ACTIVITY.
How many lines in the records below contain the word "event"? State only that number.

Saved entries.

★ ★ ★ ★ ★

(** * solarApp: solar energy estimator -- shallow embedding and verification

    The embedded program is [solarApp.py]: two irradiance providers (PVGIS,
    NASA POWER), the energy / sizing / financial formulas, and the handler of
    the "Estimate Solar Potential" button.

    Modelling conventions.
    - Python floats are idealised as exact rationals [Q]; equality of
      computed values is [Qeq] ([==]).  Rounding error, NaN and infinities
      are outside the model.
    - Python ints are [Z].
    - A Python call that may raise returns [result]; the handler, which
      also talks to the outside world, runs in the trace monad [io]. *)

From Stdlib Require Import QArith Qround Qpower Qabs Lqa Lia ZArith List String Bool.
Import ListNotations.

Open Scope Q_scope.

(** ** Exceptions and fallible results *)

Inductive exn : Type :=
| ValueError (msg : string)
| ZeroDivisionError
| KeyError
| TypeError
| AttributeError
| IndexError
| GeocoderError
| RequestException
| JSONDecodeError
| OverflowError.

Inductive result (A : Type) : Type :=
| Ok (a : A)
| Raise (e : exn).

Arguments Ok {A} a.
Arguments Raise {A} e.

Definition rbind {A B} (c : result A) (k : A -> result B) : result B :=
  match c with
  | Ok a => k a
  | Raise e => Raise e
  end.

Declare Scope result_scope.
Delimit Scope result_scope with result.
Notation "x <- c ;; k" := (rbind c (fun x => k))
  (at level 61, c at next level, right associativity) : result_scope.
Notation "' pat <- c ;; k" := (rbind c (fun x => match x with pat => k end))
  (at level 61, pat pattern, c at next level, right associativity) : result_scope.

Fixpoint mapM {A B} (f : A -> result B) (l : list A) : result (list B) :=
  match l with
  | [] => Ok []
  | x :: t => (y <- f x ;; ys <- mapM f t ;; Ok (y :: ys))%result
  end.

(** ** Python / numpy numeric primitives *)

Module Py.

Definition Qlt_bool (x y : Q) : bool := negb (Qle_bool y x).

(** [a / b] on floats. *)
Definition truediv (a b : Q) : result Q :=
  if Qeq_bool b 0 then Raise ZeroDivisionError else Ok (a / b).

(** [a ** n] for a float base and an int exponent. *)
Definition pow (a : Q) (n : Z) : result Q :=
  if Qeq_bool a 0 && (n <? 0)%Z then Raise ZeroDivisionError else Ok (a ^ n).

(** Nearest integer, ties to the even neighbour. *)
Definition round_half_even (x : Q) : Z :=
  let f := Qfloor x in
  let d := x - inject_Z f in
  if Qlt_bool d (1 # 2) then f
  else if Qlt_bool (1 # 2) d then (f + 1)%Z
  else if Z.even f then f else (f + 1)%Z.

(** [round(x, 2)]. *)
Definition round2 (x : Q) : Q := inject_Z (round_half_even (x * 100)) / 100.

(** [int(np.ceil(x))]. *)
Definition ceil (x : Q) : Z := Qceiling x.

(** [range(a, b)] on ints. *)
Definition range (a b : Z) : list Z :=
  map (fun i => (a + Z.of_nat i)%Z) (seq 0 (Z.to_nat (b - a))).

(** [sum(l)] on floats; the accumulator starts at the int 0. *)
Definition sum (l : list Q) : Q := fold_left Qplus l 0.

(** [np.cumsum]. *)
Fixpoint cumsum_from (acc : Q) (l : list Q) : list Q :=
  match l with
  | [] => []
  | x :: t => (acc + x) :: cumsum_from (acc + x) t
  end.

Definition cumsum (l : list Q) : list Q := cumsum_from 0 l.

(** [np.argmax] on a boolean array: index of the first [True], 0 when
    there is none. *)
Fixpoint argmax (l : list bool) : nat :=
  match l with
  | [] => O
  | b :: t => if b then O else if existsb id t then S (argmax t) else O
  end.

(** [a[-1]]. *)
Definition last_item (l : list Q) : result Q :=
  match rev l with
  | [] => Raise IndexError
  | x :: _ => Ok x
  end.

End Py.

(** ** Energy and financial estimations (lines 49-69) *)

Definition estimate_energy_potential (irradiance area_m2 panel_efficiency : Q) : Q :=
  irradiance * 365 * area_m2 * panel_efficiency.

Definition panel_wattage : Q := 350.
Definition PSH : Q := 4.5.

Definition size_components (energy_kWh_per_year : Q) : result (Z * Q * Q) :=
  (daily_energy <- Py.truediv energy_kWh_per_year 365 ;;
   panel_output <- Py.truediv (panel_wattage * PSH) 1000 ;;
   panels_needed <- Py.truediv daily_energy panel_output ;;
   inverter_size_kW <- Py.truediv daily_energy PSH ;;
   let battery_size_kWh := daily_energy * 0.5 in
   Ok (Py.ceil panels_needed, Py.round2 inverter_size_kW, Py.round2 battery_size_kWh))%result.

Definition default_lifetime : Z := 25.

Definition calculate_lcoe (total_cost annual_energy_kWh : Q) (system_lifetime : Z) : result Q :=
  Py.truediv total_cost (annual_energy_kWh * inject_Z system_lifetime).

Definition cash_flow (annual_savings interest_rate : Q) (year : Z) : result Q :=
  (growth <- Py.pow (1 + interest_rate) year ;;
   Py.truediv annual_savings growth)%result.

Definition calculate_discounted_payback
    (total_cost annual_savings interest_rate : Q) (lifetime : Z) : result (option Z) :=
  (cash_flows <- mapM (cash_flow annual_savings interest_rate) (Py.range 1 (lifetime + 1)) ;;
   let cumulative := Py.cumsum cash_flows in
   final <- Py.last_item cumulative ;;
   if Py.Qlt_bool final total_cost then Ok None
   else Ok (Some (Z.of_nat (Py.argmax (map (fun c => Qle_bool total_cost c) cumulative)) + 1)%Z))%result.

(** ** Pricing (lines 98-103 of the handler) *)

Definition cost_per_watt : Q := 0.5.
Definition bos_cost : Q := 0.15.
Definition battery_cost : Q := 200.

Definition system_capacity_kW (panels : Z) : Q := inject_Z panels * 0.35.

Definition total_cost (panels : Z) (battery_kWh : Q) : Q :=
  system_capacity_kW panels * (cost_per_watt + bos_cost) * 1000
  + battery_kWh * battery_cost.

(** ** JSON bodies as [response.json()] returns them *)

#[warnings="-register-all"] Inductive json : Type :=
| JNull
| JBool (b : bool)
| JNum (q : Q)
| JStr (s : string)
| JArr (items : list json)
| JObj (fields : list (string * json)).

Module PyJson.

(** Items of a dict in insertion order; keys are distinct, the first
    binding of a key is the one a lookup finds. *)
Fixpoint lookup (k : string) (fields : list (string * json)) : option json :=
  match fields with
  | [] => None
  | (k', v) :: t => if String.eqb k k' then Some v else lookup k t
  end.

(** [d[k]] with a string key. *)
Definition getitem (d : json) (k : string) : result json :=
  match d with
  | JObj fields =>
      match lookup k fields with
      | Some v => Ok v
      | None => Raise KeyError
      end
  | _ => Raise TypeError
  end.

(** The elements a [for] loop (or a comprehension) visits. *)
Definition iter (x : json) : result (list json) :=
  match x with
  | JArr items => Ok items
  | JObj fields => Ok (map (fun kv => JStr (fst kv)) fields)
  | JStr s => Ok (map (fun c => JStr (String c EmptyString)) (list_ascii_of_string s))
  | _ => Raise TypeError
  end.

(** [d.values()]. *)
Definition values (d : json) : result (list json) :=
  match d with
  | JObj fields => Ok (map snd fields)
  | _ => Raise AttributeError
  end.

(** A value that [+] accepts next to a number. *)
Definition number (v : json) : result Q :=
  match v with
  | JNum q => Ok q
  | JBool b => Ok (if b then 1 else 0)
  | _ => Raise TypeError
  end.

Section Float.
(** [float(s)] on a string, left to the caller. *)
Variable parse_float : string -> option Q.

(** [float(v)]. *)
Definition to_float (v : json) : result Q :=
  match v with
  | JNum q => Ok q
  | JBool b => Ok (if b then 1 else 0)
  | JStr s =>
      match parse_float s with
      | Some q => Ok q
      | None => Raise (ValueError "could not convert string to float")
      end
  | _ => Raise TypeError
  end.
End Float.

End PyJson.

(** ** The outside world: geocoder, the two HTTP services, the UI *)

Inductive source : Type := PVGIS | NASA_POWER.

Inductive geocode_outcome : Type :=
| GeocoderFailed
| NoMatch
| Match (latitude longitude : Q).

Inductive http_outcome : Type :=
| ConnectionFailed
| NotJson
| Json (data : json).

Record services : Type := {
  geocode : string -> geocode_outcome;
  http_get : source -> Q -> Q -> http_outcome;
  parse_float : string -> option Q
}.

Inductive callee : Type :=
| Fn_estimate_energy_potential
| Fn_size_components
| Fn_calculate_lcoe
| Fn_calculate_discounted_payback.

Inductive ui : Type :=
| MdCoordinates (lat lon : Q)
| SuccessPvgis
| WarningNasaFallback
| Subheader
| MdIrradiance (v : Q)
| MdEnergy (v : Q)
| MdComponents (panels : Z) (inverter_kW battery_kWh : Q)
| MdCost (c : Q)
| MdLcoe (l : Q)
| MdPayback (p : option Z)
| ErrorMsg (e : exn).

Inductive event : Type :=
| Geocode (location : string)
| HttpGet (s : source) (lat lon : Q)
| Call (f : callee)
| St (u : ui).

(** ** The trace monad: what happened so far, and a result or an exception *)

Definition io (A : Type) : Type := list event -> result A * list event.

Module IO.

Definition ret {A} (a : A) : io A := fun tr => (Ok a, tr).

Definition bind {A B} (c : io A) (k : A -> io B) : io B :=
  fun tr =>
    match c tr with
    | (Ok a, tr') => k a tr'
    | (Raise e, tr') => (Raise e, tr')
    end.

Definition emit (e : event) : io unit := fun tr => (Ok tt, tr ++ [e]).

Definition raise {A} (e : exn) : io A := fun tr => (Raise e, tr).

Definition lift {A} (r : result A) : io A := fun tr => (r, tr).

(** [try: c  except: h]. *)
Definition try_except {A} (c : io A) (h : exn -> io A) : io A :=
  fun tr =>
    match c tr with
    | (Ok a, tr') => (Ok a, tr')
    | (Raise e, tr') => h e tr'
    end.

(** A call of one of the module's functions, recorded in the trace. *)
Definition call {A} (f : callee) (r : result A) : io A :=
  fun tr => (r, tr ++ [Call f]).

End IO.

Declare Scope io_scope.
Delimit Scope io_scope with io.
Notation "x <- c ;; k" := (IO.bind c (fun x => k))
  (at level 61, c at next level, right associativity) : io_scope.
Notation "' pat <- c ;; k" := (IO.bind c (fun x => match x with pat => k end))
  (at level 61, pat pattern, c at next level, right associativity) : io_scope.
Notation "c ;;; k" := (IO.bind c (fun _ => k))
  (at level 61, right associativity) : io_scope.

(** [try: r  except Exception: raise e']. *)
Definition reraise_as {A} (r : result A) (e' : exn) : result A :=
  match r with
  | Ok a => Ok a
  | Raise _ => Raise e'
  end.

(** ** Location utility (lines 8-13) *)

Definition get_coordinates (sv : services) (location : string) : io (Q * Q) :=
  (IO.emit (Geocode location) ;;;
   match geocode sv location with
   | GeocoderFailed => IO.raise GeocoderError
   | NoMatch =>
       IO.raise (ValueError "Could not find location. Please enter a valid city or region.")
   | Match lat lon => IO.ret (lat, lon)
   end)%io.

(** ** PVGIS, the primary provider (lines 16-30) *)

Definition pvgis_daily_average (sv : services) (data : json) : result Q :=
  (outputs <- PyJson.getitem data "outputs" ;;
   hourly <- PyJson.getitem outputs "hourly" ;;
   rows <- PyJson.iter hourly ;;
   irradiance_values <-
     mapM (fun i => g <- PyJson.getitem i "G(i)" ;; PyJson.to_float (parse_float sv) g) rows ;;
   annual_irradiance <- Py.truediv (Py.sum irradiance_values) 1000 ;;
   daily <- Py.truediv annual_irradiance 365 ;;
   Ok (Py.round2 daily))%result.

★ ★ ★ ★ ★

TASK RESPONSE.
3